Она падает мне в ноги:
– Прости, прости, сынок.
Подошёл я к столу, а на нём в вазочке какие-то дебильные три красные розочки, какие-то колбасы, сыры, вижу, что особые, не наши, и шашлык из баранины – жир течёт на тарелку и тут же белым пятном застывает, и вино разное в бутылках, и водка, и пиво… Взял я за углы эту скатерть-самобранку, связал в узел, вышел и бросил на помойке.
– Иди, – говорю матери, – иди в ванну, отмывайся и одевайся, как нормальная женщина, к отцу на могилу поедем.
В это время её мобильный звонит, она из ванной выглядывает, смотрит на меня, мол, как быть.
– Молчи, – говорю ей.
Минут через десять около нашей калитки остановилась машина, потом долго звонят в дверь, потом стучат в окно.

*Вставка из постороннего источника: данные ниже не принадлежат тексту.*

Lemma check_round_spec bound hist s :
  tracked bound hist s → Z.of_nat (bound + length es) < 2 ^ 64 →
  ∃ rs s1, probe_all timeout es (log s) = (Val rs, log s1) ∧
    checkOnce (n + 1) s = (Val tt, s1) ∧ tracked (bound + length es) (record_from 0 rs hist) s1.
Proof using KL FewInterrupts0.
  intros Hs Hb.
  destruct (check_from_spec (length es) 0 bound hist s) as (rs & s1 & Hp & Hf & _ & Htr);
    [done..|].
  exists rs, s1. split; [by rewrite drop_0 in Hp|]. split; [|done].
  unfold checkOnce, gets, mbind, ST_bind.
  replace (length (backends_ (pool_ s))) with (length es); [done|].
  destruct Hs as (_ & _ & _ & _ & <- & _). by rewrite length_fmap.
Qed.

Lemma check_rounds_spec k j bound hist s :
  tracked bound hist s → Z.of_nat (bound + k * length es) < 2 ^ 64 →
  ∃ rows s', probe_rounds k timeout es (log s) = (Val rows, log s') ∧
    for_each (λ _, checkOnce (n + 1)) (seq j k) s = (Val tt, s') ∧
    tracked (bound + k * length es) (foldl (λ h row, record_from 0 row h) hist rows) s'.
Proof using KL FewInterrupts0.
  revert j bound hist s. induction k as [|k IH]; intros j bound hist s Hs Hb.
  - exists [], s. rewrite Nat.add_0_r. done.
  - destruct (check_round_spec bound hist s Hs) as (rs & s1 & Hp & Hc1 & Htr);
      [cbn in Hb; lia|].
    destruct (IH (Datatypes.S j) _ _ s1 Htr) as (rows & s' & Hps & Hfs & Hts);
      [cbn in Hb; lia|].
    exists (rs :: rows), s'. cbn [probe_rounds seq for_each].
    unfold mbind, ST_bind. rewrite Hp, Hps. cbn beta. rewrite Hc1, Hfs. split; [done|]. split; [done|].
    cbn [foldl]. by replace (bound + Datatypes.S k * length es)%nat with
      (bound + length es + k * length es)%nat by (cbn; lia).
Qed.

(** A field of the checker that the counters do not include. *)
Lemma checkOnce_keeps {A} (f : HealthChecker → A) v fuel :
  (∀ i st c, f (set_probe i st c) = f c) → preserves (λ s, f (checker s) = v) (checkOnce fuel).
Proof using Type.
  intros Hf. unfold checkOnce. apply preserves_bind; [apply preserves_gets|intros m].
  apply preserves_for_each. intros i _. unfold check_backend.
  apply preserves_bind; [apply preserves_gets|intros s0]. case_match; [|apply preserves_ret].
  apply preserves_bind.
  { intros s Hs. rewrite Net.lifts_waitForConnect. unfold zoom. by case_match. }
  intros r. case_match; (apply preserves_bind; [intros s Hs; cbn; by rewrite Hf|intros []]);
    case_match; (apply preserves_ret || by intros s Hs).
Qed.

Definition set_log (tr : trace) (s : env) : env := mkEnv (checker s) (pool_ s) tr.

Lemma wait_for_val s :
  wait_for s = (Val tt, set_log (EvWaitFor (intervalMs_ (checker s)) :: log s) s).
Proof using Type. done. Qed.

Lemma tracked_waited bound hist s ms :
  tracked bound hist s → tracked bound hist (set_log (EvWaitFor ms :: log s) s).
Proof using Type. done. Qed.

(** The waits of [run] with the rounds they lead to. *)
Lemma paced_rounds_spec k j bound hist intervalMs s :
  tracked bound hist s → intervalMs_ (checker s) = intervalMs →
  Z.of_nat (bound + k * length es) < 2 ^ 64 →
  ∃ rows s' hist', paced_rounds k intervalMs timeout es (log s) = (Val rows, log s') ∧
    for_each (λ _, wait_for ;; checkOnce (n + 1)) (seq j k) s = (Val tt, s') ∧
    tracked (bound + k * length es) hist' s' ∧ intervalMs_ (checker s') = intervalMs.
Proof using KL FewInterrupts0.
  revert j bound hist s. induction k as [|k IH]; intros j bound hist s Hs Hi Hb.
  - exists [], s, hist. rewrite Nat.add_0_r. done.
  - destruct (check_round_spec bound hist (set_log (EvWaitFor intervalMs :: log s) s))
      as (rs & s1 & Hp & Hc1 & Htr); [by apply tracked_waited|cbn in Hb; lia|].
    pose proof (checkOnce_keeps intervalMs_ intervalMs (n + 1) (λ _ _ _, eq_refl)
      (set_log (EvWaitFor intervalMs :: log s) s) Hi) as Hi1. rewrite Hc1 in Hi1.
    destruct (IH (Datatypes.S j) _ _ s1 Htr Hi1) as (rows & s' & hist' & Hps & Hfs & Hts & Hi');
      [cbn in Hb; lia|].
    assert ((wait_for ;; checkOnce (n + 1)) s = (Val tt, s1)) as Hturn.
    { unfold mbind, ST_bind. by rewrite wait_for_val, Hi. }
    exists (rs :: rows), s', hist'. split; [|split].
    + cbn [paced_rounds]. unfold mbind, ST_bind, sys_wait_for, syscall. cbn [view upd Lens_refl].
      cbn [log set_log] in Hp. by rewrite Hp, Hps.
    + cbn [seq for_each]. unfold mbind at 1, ST_bind at 1. by rewrite Hturn.
    + by replace (bound + Datatypes.S k * length es)%nat with
      (bound + length es + k * length es)%nat by (cbn; lia).
Qed.
End rounds.

(** The results of node [i] in the given rounds, most recent first. *)
Definition history (i : nat) (rows : list (list bool)) : list bool :=
  foldl (λ h row, match row !! i with Some r => r :: h | None => h end) [] rows.

Lemma record_from_at j rs hist i :
  record_from j rs hist i =
    match (if decide (j ≤ i)%nat then rs !! (i - j)%nat else None) with
    | Some r => r :: hist i
    | None => hist i
    end.
Proof.
  revert j hist. induction rs as [|r rs IH]; intros j hist; cbn; [by case_decide|].
  rewrite IH. unfold record. repeat case_decide; subst; try lia; try done.
  - by replace (i - j)%nat with (Datatypes.S (i - Datatypes.S j)) by lia.
  - by rewrite Nat.sub_diag.
Qed.

Lemma history_recorded i rows :
  foldl (λ h row, record_from 0 row h) (λ _, []) rows i = history i rows.
Proof.
  unfold history.
  assert (∀ h hi, h i = hi → foldl (λ h row, record_from 0 row h) h rows i =
    foldl (λ h row, match row !! i with Some r => r :: h | None => h end) hi rows) as H;
    [|by apply H].
  induction rows as [|row rows IH]; intros h hi Hh; cbn; [done|].
  apply IH. rewrite record_from_at, Nat.sub_0_r. case_decide; [|lia]. by rewrite Hh.
Qed.

(** ** The thread *)

Section thread.
Context {K : Kernel} {KL : KernelLaws K}.

Lemma tracked_fresh down up timeout p c tr :
  closes_ok tr → Forall (λ b, Backend.healthy b = true) (backends_ p) →
  failureThreshold_ c = down → successThreshold_ c = up → timeoutMs_ c = timeout →
  probeStates_ c = ∅ →
  tracked down up timeout (Backend.endpoint <$> backends_ p) 1 (λ _, []) (mkEnv c p tr).
Proof using Type.
  intros Hc Hh Hd Hu Ht Hp. repeat (split; [done|]). intros i b Hb. split; [cbn; lia|].
  unfold probe_of; cbn. rewrite Hp. split; [done|]. split; [done|].
  by apply (proj1 (Forall_lookup _ _) Hh _ _ Hb).
Qed.

(** [run] before the stop: one round per turn, each after a wait. *)
Lemma run_loop_quiet fuel k j stops s s' :
  running_ (checker s) = true →
  for_each (λ _, wait_for ;; checkOnce fuel) (seq j k) s = (Val tt, s') →
  run_loop fuel (replicate k (false, false) ++ stops) s = run_loop fuel stops s' ∧
  running_ (checker s') = true.
Proof using Type.
  revert j s. induction k as [|k IH]; intros j s Hr Hf; cbn [seq for_each] in Hf.
  - injection Hf as <-. done.
  - bind_inv Hf. destruct a as []. bind_inv Hb. destruct a as [].
    assert (running_ (checker s1) = true) as Hr1 by (by injection Hb0 as <-).
    assert (running_ (checker s0) = true) as Hr0.
    { pose proof (checkOnce_keeps running_ true fuel (λ _ _ _, eq_refl) s1 Hr1) as H.
      by rewrite Hb in H. }
    destruct (IH (Datatypes.S j) s0 Hr0 Hf) as [He Hr']. split; [|done]. rewrite <- He.
    cbn [replicate app run_loop]. unfold gets, mbind, ST_bind. cbn beta.
    rewrite Hr. cbn [negb]. rewrite Hb0. cbn. rewrite Hr1. cbn. by rewrite Hb.
Qed.

(** C29: hysteresis.  After [k] rounds of [checkOnce] from the start (fresh
    counters, every node healthy), whatever the network answers, every round
    has completed without an exception, the kernel saw exactly the probes of
    [k] rounds over all nodes, and each node's healthy flag is [verdict] of
    the answers to its own probes: taken out by [failureThreshold_] failures
    in a row, put back by [successThreshold_] successes in a row, untouched
    by anything shorter. *)
Theorem health_follows_history n k intervalMs timeoutMs down up p tr `{!FewInterrupts K n} :
  closes_ok tr → Forall (λ b, Backend.healthy b = true) (backends_ p) →
  Z.of_nat (k * length (backends_ p)) + 1 < 2 ^ 64 →
  ∃ rows s',
    probe_rounds n k timeoutMs (Backend.endpoint <$> backends_ p) tr = (Val rows, log s') ∧
    for_each (λ _, checkOnce (n + 1)) (seq 0 k)
      (mkEnv (construct intervalMs timeoutMs down up) p tr) = (Val tt, s') ∧
    ∀ i b, backends_ (pool_ s') !! i = Some b →
      Backend.healthy b = verdict down up (history i rows).
Proof using KL.
  intros Hc Hh Hk. set (s := mkEnv _ p tr).
  destruct (check_rounds_spec n down up timeoutMs (Backend.endpoint <$> backends_ p)
    k 0 1 (λ _, []) s) as (rows & s' & Hp & Hf & Ht).
  - by apply tracked_fresh.
  - rewrite length_fmap. lia.
  - exists rows, s'. split; [done|]. split; [done|].
    destruct Ht as (_ & _ & _ & _ & _ & Ht). intros i b Hb.
    destruct (Ht _ _ Hb) as (_ & _ & _ & ->). by rewrite history_recorded.
Qed.

(** C30: the rounds are [intervalMs_] apart, and the thread stops.  Started on
    a fresh checker, [run] probes every node at once, and then, while nobody
    calls [stop], waits for [intervalMs_] before every further round, with no
    other call in between.  When [stop] comes before the end of the first
    round it ends with that round, without waiting; when [stop] reaches it in
    a wait ([in_wait]), without another round; when [stop] comes during a
    later round, with that round. *)
Theorem run_stops n k in_first in_wait in_round stops c p tr `{!FewInterrupts K n} :
  closes_ok tr → Forall (λ b, Backend.healthy b = true) (backends_ p) →
  probeStates_ c = ∅ → running_ c = true → in_first || in_wait || in_round = true →
  Z.of_nat ((k + 2) * length (backends_ p)) + 1 < 2 ^ 64 →
  let es := Backend.endpoint <$> backends_ p in
  let waited := if in_first then O else if in_wait then k else (k + 1)%nat in
  ∃ row rows tr1 tr' s',
    run (n + 1) in_first (replicate k (false, false) ++ (in_wait, in_round) :: stops)
      (mkEnv c p tr) = (Val tt, s') ∧ running_ (checker s') = false ∧
    probe_all n (timeoutMs_ c) es tr = (Val row, tr1) ∧
    paced_rounds n waited (intervalMs_ c) (timeoutMs_ c) es tr1 = (Val rows, tr') ∧
    log s' = if negb in_first && in_wait then EvWaitFor (intervalMs_ c) :: tr' else tr'.
Proof using KL.
  intros Hc Hh Hp Hr Hstop Hk. cbv zeta. set (s := mkEnv c p tr).
  set (es := Backend.endpoint <$> backends_ p).
  assert (length es = length (backends_ p)) as Hes by apply length_fmap.
  destruct (check_round_spec n (failureThreshold_ c) (successThreshold_ c) (timeoutMs_ c) es 1
    (λ _, []) s) as (row & s1 & Hp1 & Hc1 & Ht1); [by apply tracked_fresh|rewrite Hes; nia|].
  pose proof (checkOnce_keeps running_ true (n + 1) (λ _ _ _, eq_refl) s Hr) as Hr1.
  pose proof (checkOnce_keeps intervalMs_ (intervalMs_ c) (n + 1) (λ _ _ _, eq_refl) s eq_refl)
    as Hi1. rewrite Hc1 in Hr1, Hi1.
  unfold run, mbind, ST_bind. rewrite Hc1. exists row. destruct in_first.
  { exists [], (log s1), (log s1), (mkEnv (set_running false (checker s1)) (pool_ s1) (log s1)).
    destruct k; split_and!; done. }
  destruct (paced_rounds_spec n _ _ _ es k 0 _ _ _ s1 Ht1 Hi1)
    as (rows & s2 & hist & Hpr & Hf & Ht2 & Hi2); [rewrite Hes; nia|].
  destruct (run_loop_quiet (n + 1) k 0 ((in_wait, in_round) :: stops) s1 s2 Hr1 Hf)
    as [He Hr2]. cbn [mret ST_ret]. rewrite He. cbn [run_loop].
  unfold gets, mbind, ST_bind. rewrite Hr2. cbn [negb].
  rewrite wait_for_val, Hi2.
  destruct in_wait.
  - exists rows, (log s1), (log s2). eexists. by split_and!.
  - cbn in Hstop. subst in_round.
    destruct (paced_rounds_spec n _ _ _ es (k + 1) 0 _ _ _ s1 Ht1 Hi1)
      as (rows' & s3 & hist' & Hpr' & Hf' & _); [rewrite Hes; nia|].
    rewrite seq_app in Hf'. apply for_each_app_val in Hf' as (s2' & Hf2 & Hlast).
    rewrite Hf in Hf2. injection Hf2 as <-. cbn [seq for_each] in Hlast.
    bind_inv Hlast. injection Hlast as <-. destruct a as [].
    bind_inv Hb. rewrite wait_for_val, Hi2 in Hb0. injection Hb0 as _ <-.
    exists rows', (log s1), (log s0), (mkEnv (set_running false (checker s0)) (pool_ s0) (log s0)).
    cbn [mret ST_ret checker set_log]. rewrite Hr2. cbn [negb]. rewrite Hb.
    by destruct stops as [|[] ?].
Qed.
End thread.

Думаю, только бы окно не разбили, чтобы нам не встречаться. Подождал, смотрю, уехал этот Махмуд.
Мать переоделась в длинное платье, русые волосы собрала сзади в пышный пучок и стала ещё стройнее, как будто даже выше, моложе, чище и такой красивой – мимо не пройти! Ей всего-то сорок четыре года, девчонка! Она же раньше провизором в аптеке работала, сидит у окошка в белом халатике, аккуратненькая, чистенькая всегда.